Les Anciens avaient alors pensé qu’il y avait un lien entre l’apparition de cette étoile et les grandes chaleurs.  Déjà Pline l’Ancien écrivait : « Quant à la canicule, qui ignore que, se levant, elle allume l’ardeur du soleil ? Les effets de cet astre sont les plus puissants sur la terre : les mers bouillonnent à son lever, les vins fermentent dans les celliers, les eaux stagnantes s’agitent. Les Egyptiens donnent le nom d’Oryx à un animal qui, disent-ils, se tient en face de cette étoile à son lever, fixe ses regards sur elle, et l’adore, pour ainsi dire en éternuant.
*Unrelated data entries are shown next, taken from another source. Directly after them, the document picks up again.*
(** ** AddAnnounce *)

Lemma add_prefixes_ok f ps : ∀ ib,
  ∃ tbl, for_each ps (λ p, modify (set_prefix (λ m,
           <[p := {[f]} ∪ default ∅ (m !! p)]> m))) ib = (Ok tt, set_prefix (λ _, tbl) ib) ∧
         ∀ p, default ∅ (tbl !! p) =
              (if decide (p ∈ ps) then {[f]} else ∅) ∪ prefix_view ib p.
Proof.
  induction ps as [|q ps IH]; intros ib; cbn [for_each].
  - exists (prefix_lookup_announces_ ib). split; [by destruct ib|].
    intros p. rewrite decide_False by apply not_elem_of_nil. by rewrite union_empty_l_L.
  - rewrite (bind_ok (modify _) _ ib tt _ eq_refl).
    destruct (IH (set_prefix (λ m, <[q := {[f]} ∪ default ∅ (m !! q)]> m) ib)) as (tbl & Hl & Hv).
    exists tbl. rewrite Hl. split; [done|]. intros p. rewrite Hv. unfold prefix_view. simpl.
    destruct (decide (p = q)) as [->|Hne].
    + rewrite lookup_insert_eq, (decide_True (P := q ∈ q :: ps)) by set_solver. simpl.
      destruct (decide (q ∈ ps)); set_solver.
    + rewrite lookup_insert_ne by done.
      destruct (decide (p ∈ ps)), (decide (p ∈ q :: ps)); set_solver.
Qed.

Lemma AddAnnounce_ok ib ai :
  mutex_ ib = false →
  let is_new := bool_decide (announces_ ib !! ai_fullname_hash ai ≫= (.!! ai_source_node_id ai) = None) in
  ∃ ib', AddAnnounce ai ib = (Ok is_new, ib') ∧ mutex_ ib' = false ∧
    (∀ f n x, announced ib' f n x ↔
       if decide (is_new = true ∧ f = ai_fullname_hash ai ∧ n = ai_source_node_id ai)
       then x = ai else announced ib f n x) ∧
    (∀ p, prefix_view ib' p =
       (if decide (is_new = true ∧ p ∈ PrefixHashNamespaceTuples (ai_name_space ai))
        then {[ai_fullname_hash ai]} else ∅) ∪ prefix_view ib p).
Proof.
  intros Hm is_new. unfold AddAnnounce.
  set (f := ai_fullname_hash ai). set (inner := default ∅ (announces_ ib !! f)).
  assert (is_new = bool_decide (inner !! ai_source_node_id ai = None)) as Hnew.
  { unfold is_new, inner, f. by destruct (announces_ ib !! _). }
  set (ib1 := set_announces <[f := if is_new then <[ai_source_node_id ai := ai]> inner else inner]>
                (set_mutex true ib)).
  assert (∀ f' n x, announced ib1 f' n x ↔
            if decide (is_new = true ∧ f' = f ∧ n = ai_source_node_id ai)
            then x = ai else announced ib f' n x) as Hann.
  { intros f' n x. unfold announced. simpl. destruct (decide (f' = f)) as [->|Hne].
    - rewrite lookup_insert_eq. simpl. destruct is_new; [destruct (decide (n = ai_source_node_id ai)) as [->|Hne]|].
      + rewrite lookup_insert_eq, decide_True by done. naive_solver.
      + rewrite lookup_insert_ne, decide_False by naive_solver. unfold inner. by destruct (announces_ ib !! f).
      + rewrite decide_False by naive_solver. unfold inner. by destruct (announces_ ib !! f).
    - by rewrite lookup_insert_ne, decide_False by naive_solver. }
  destruct (add_prefixes_ok f (PrefixHashNamespaceTuples (ai_name_space ai)) ib1) as (tbl & Hl & Hv).
  exists (set_mutex false (if is_new then set_prefix (λ _, tbl) ib1 else ib1)).
  split.
  - unfold with_lock. rewrite Hm.
    rewrite (bind_ok (gets announces_) _ (set_mutex true ib) _ _ eq_refl). cbv zeta.
    change (default ∅ (announces_ (set_mutex true ib) !! f)) with inner.
    rewrite <- Hnew. rewrite (bind_ok (modify _) _ (set_mutex true ib) tt ib1 eq_refl).
    destruct is_new; simpl.
    + by rewrite (bind_ok _ _ _ _ _ Hl).
    + done.
  - split_and!; [done| |]; destruct is_new.
    + exact Hann.
    + exact Hann.
    + intros p. unfold prefix_view at 1. simpl. rewrite Hv. f_equal.
      destruct (decide (p ∈ _)); [by rewrite decide_True|by rewrite decide_False by tauto].
    + intros p. by rewrite decide_False, union_empty_l_L by naive_solver.
Qed.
Les chiens aussi sont plus exposés à la rage durant tout cet intervalle de temps ; cela n’est pas douteux. »

Les Romains sacrifiaient les chiennes rousses pour apaiser la Canicule. Il était de coutume de jeter au bûcher des chiennes au pelage roux. On trouve des traces de cette maltraitance du chien dans de nombreuses expressions. Une météo maussade et pluvieuse est qualifiée de « temps de chien » et la chaleur caniculaire trouve son origine linguistique dans la constellation du Grand Chien. L’animal réputé comme le meilleur ami de l’homme a bon dos. Bouc émissaire des maux humains on associe le chien à un grand nombre d’expressions négatives : « se faire traiter comme un chien » ; « être d’une humeur de chien » ; « être malade comme un chien » ; « arriver comme un chien dans un jeu de quilles » ; « se regarder en chiens de faïence » ; « mener une vie de chien » ; « avoir un caractère de chien » … Même les religions donnent une image négative et d’impureté.  La Bible et le Coran en donnent beaucoup d’exemples. 
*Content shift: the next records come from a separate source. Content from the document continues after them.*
(* ===== verification/Transport.v ===== *)
(** * Interface to the QUIC transport (quicr::ITransport, a git submodule)

    The peering code drives the transport through a handful of calls.  A call is
    recorded in a trace; what the transport answers (connection, data context
    and stream identifiers) is a function of the calls made so far. *)

From S2P Require Import Prelude Common.

Record TransportRemote := mkRemote { host_or_ip : list Z; port : Z }.

(** [ITransport::EnqueueFlags]: the relay sets [use_reliable] and leaves the
    other members alone. *)
Record EnqueueFlags := mkFlags { use_reliable : bool; other_flags : list bool }.

(** The values the relay distinguishes. *)
Inductive TransportStatus :=
  | kReady | kConnecting | kDisconnected | kRemoteRequestClose
  | kShutdown | kIdleTimeout | kShuttingDown | kOtherStatus.

Inductive StreamClosedFlag := kFin | kReset.

Inductive TransportCall :=
  | MakeClientTransport (remote : TransportRemote)
  | Start (conn : Z)
  | CreateDataContext (conn : Z) (use_reliable : bool) (priority : Z) (bidir : bool)
  | DeleteDataContext (conn ctx : Z)
  | CreateStream (conn ctx priority : Z)
  | CloseStream (conn ctx stream : Z) (reset : bool)
  | Enqueue (conn ctx stream : Z) (data : list Z) (priority ttl : Z)
      (delay_and_flags : option (Z * EnqueueFlags)).

Abbreviation Trace := (list TransportCall).

#[global] Instance EnqueueFlags_eq_dec : EqDecision EnqueueFlags.
Proof. solve_decision. Defined.
#[global] Instance TransportRemote_eq_dec : EqDecision TransportRemote.
Proof. solve_decision. Defined.
#[global] Instance TransportCall_eq_dec : EqDecision TransportCall.
Proof. solve_decision. Defined.
#[global] Instance TransportStatus_eq_dec : EqDecision TransportStatus.
Proof. solve_decision. Defined.
#[global] Instance StreamClosedFlag_eq_dec : EqDecision StreamClosedFlag.
Proof. solve_decision. Defined.

Class Transport := {
  answer_Start : Trace → Z;              (* TransportConnId, 64 bits *)
  answer_CreateDataContext : Trace → Z;  (* DataContextId, 64 bits *)
  answer_CreateStream : Trace → Z;       (* stream id, 64 bits *)
  default_flags : EnqueueFlags;          (* a default-initialised EnqueueFlags *)
  kReadLoopMaxPerStream : Z;
}.

(** The data contexts that a trace has opened on a connection, with the id each
    was given. *)
Section contexts.
Context `{Transport}.

Fixpoint contexts_from (before : Trace) (rest : Trace) (conn : Z) (open : gset Z) : gset Z :=
  match rest with
  | [] => open
  | c :: rest =>
      let open := match c with
        | CreateDataContext conn' _ _ _ =>
            if decide (conn' = conn) then {[answer_CreateDataContext before]} ∪ open else open
        | DeleteDataContext conn' ctx =>
            if decide (conn' = conn) then open ∖ {[ctx]} else open
        | _ => open
        end in
      contexts_from (before ++ [c]) rest conn open
  end.

Definition open_contexts (t : Trace) (conn : Z) : gset Z := contexts_from [] t conn ∅.
End contexts.

(** What the relay relies on, as long as fewer than 2^32 calls were made: a new
    data context is one that is not open on the connection, and it is numbered
    from one up, in 32 bits. *)
Class TransportLaws `{Transport} := {
  CreateDataContext_range t :
    Z.of_nat (length t) < 2 ^ 32 - 1 → 0 < answer_CreateDataContext t < 2 ^ 32;
  CreateDataContext_fresh t conn :
    Z.of_nat (length t) < 2 ^ 32 - 1 → answer_CreateDataContext t ∉ open_contexts t conn;
}.

Lemma contexts_from_app `{Transport} before t1 t2 conn open :
  contexts_from before (t1 ++ t2) conn open =
  contexts_from (before ++ t1) t2 conn (contexts_from before t1 conn open).
Proof.
  revert before open. induction t1 as [|c t1 IH]; intros before open; cbn [app contexts_from].
  - by rewrite app_nil_r.
  - by rewrite IH, <- app_assoc.
Qed.

Lemma open_contexts_snoc `{Transport} t c conn :
  open_contexts (t ++ [c]) conn =
  match c with
  | CreateDataContext conn' _ _ _ =>
      if decide (conn' = conn) then {[answer_CreateDataContext t]} ∪ open_contexts t conn
      else open_contexts t conn
  | DeleteDataContext conn' ctx =>
      if decide (conn' = conn) then open_contexts t conn ∖ {[ctx]} else open_contexts t conn
  | _ => open_contexts t conn
  end.
Proof. unfold open_contexts. rewrite contexts_from_app. by destruct c. Qed.

(** A transport that numbers everything by the calls made before. *)
Module DemoTransport.
#[export] Instance transport : Transport := {|
  answer_Start := λ t, 1000 + Z.of_nat (length t);
  answer_CreateDataContext := λ t, 1 + Z.of_nat (length t);
  answer_CreateStream := λ t, 4 * Z.of_nat (length t);
  default_flags := mkFlags true [false; false; false];
  kReadLoopMaxPerStream := 60;
|}.

Lemma open_contexts_bound t conn : set_Forall (λ c, c ≤ Z.of_nat (length t)) (open_contexts t conn).
Proof.
  induction t as [|c t IH] using rev_ind; [by intros ??%not_elem_of_empty|].
  rewrite open_contexts_snoc, length_app. intros x Hx. simpl length.
  assert (x ∈ open_contexts t conn → x ≤ Z.of_nat (length t)) as IH' by apply IH.
  destruct c; try case_decide; simpl in Hx; try (specialize (IH' Hx); lia); [|set_solver by lia].
  apply elem_of_union in Hx as [->%elem_of_singleton|Hx]; [lia|specialize (IH' Hx); lia].
Qed.

#[export] Instance transport_laws : TransportLaws.
Proof.
  split; intros t; simpl.
  - lia.
  - intros conn _ Hin%open_contexts_bound. simpl in Hin. lia.
Qed.
End DemoTransport.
Canicule ou thermidor c’est cette période qui a vu la chute de Robespierre et le rôle si important de « Notre Dame de Thermidor » la belle Madame Tallien, Theresa Cabarrus, dans ce grand changement.  Elle était apparue à l’Opéra, dans une tunique de soie blanche sans manche, et aucun sous-vêtement. Ce qui permit à Talleyrand, dont on connaît bien l’esprit d’à-propos de dire : « il n’est pas possible de s’exposer plus somptueusement ! » C’est vrai qu’elle avait pris des risques ! 

Henri Voulland, notre avocat uzétien eut un rôle important dans cette période trouble. En tant que Membre du Comité de Sûreté Générale il est signataire de l’arrêté qui conduisit Robespierre à l’échafaud.

Il nous reste lointain souvenir de cette époque le « homard Thermidor ». En réalité, il s’agit d’une recette créée au restaurant « Maire » à Paris, en hommage au drame « Thermidor » de Victorien Sardou. Pourquoi ce qualificatif ? eh bien peut-être parce qu’il faut couper le homard en deux alors qu’il est encore vivant ! A moins que ce ne soit qu’une histoire de sauce ! On imagine facilement la suite !

Thermidor a disparu du calendrier avec l’arrivée du premier Empire. Avec le décalage du cycle des astres, un jour la canicule tombera même en plein hiver et sera lors une période de froid et de gelées !

C’est donc un peu un contre-sens d’employer ce mot pour parler de chaleur. Il serait plus correct d’écrire ou de dire : « il fait chaud, comme pendant la canicule » c’est-à-dire comme pendant cette période qui va du 23 juillet au 24 août. On peut parler aussi de chaleur « caniculaire ».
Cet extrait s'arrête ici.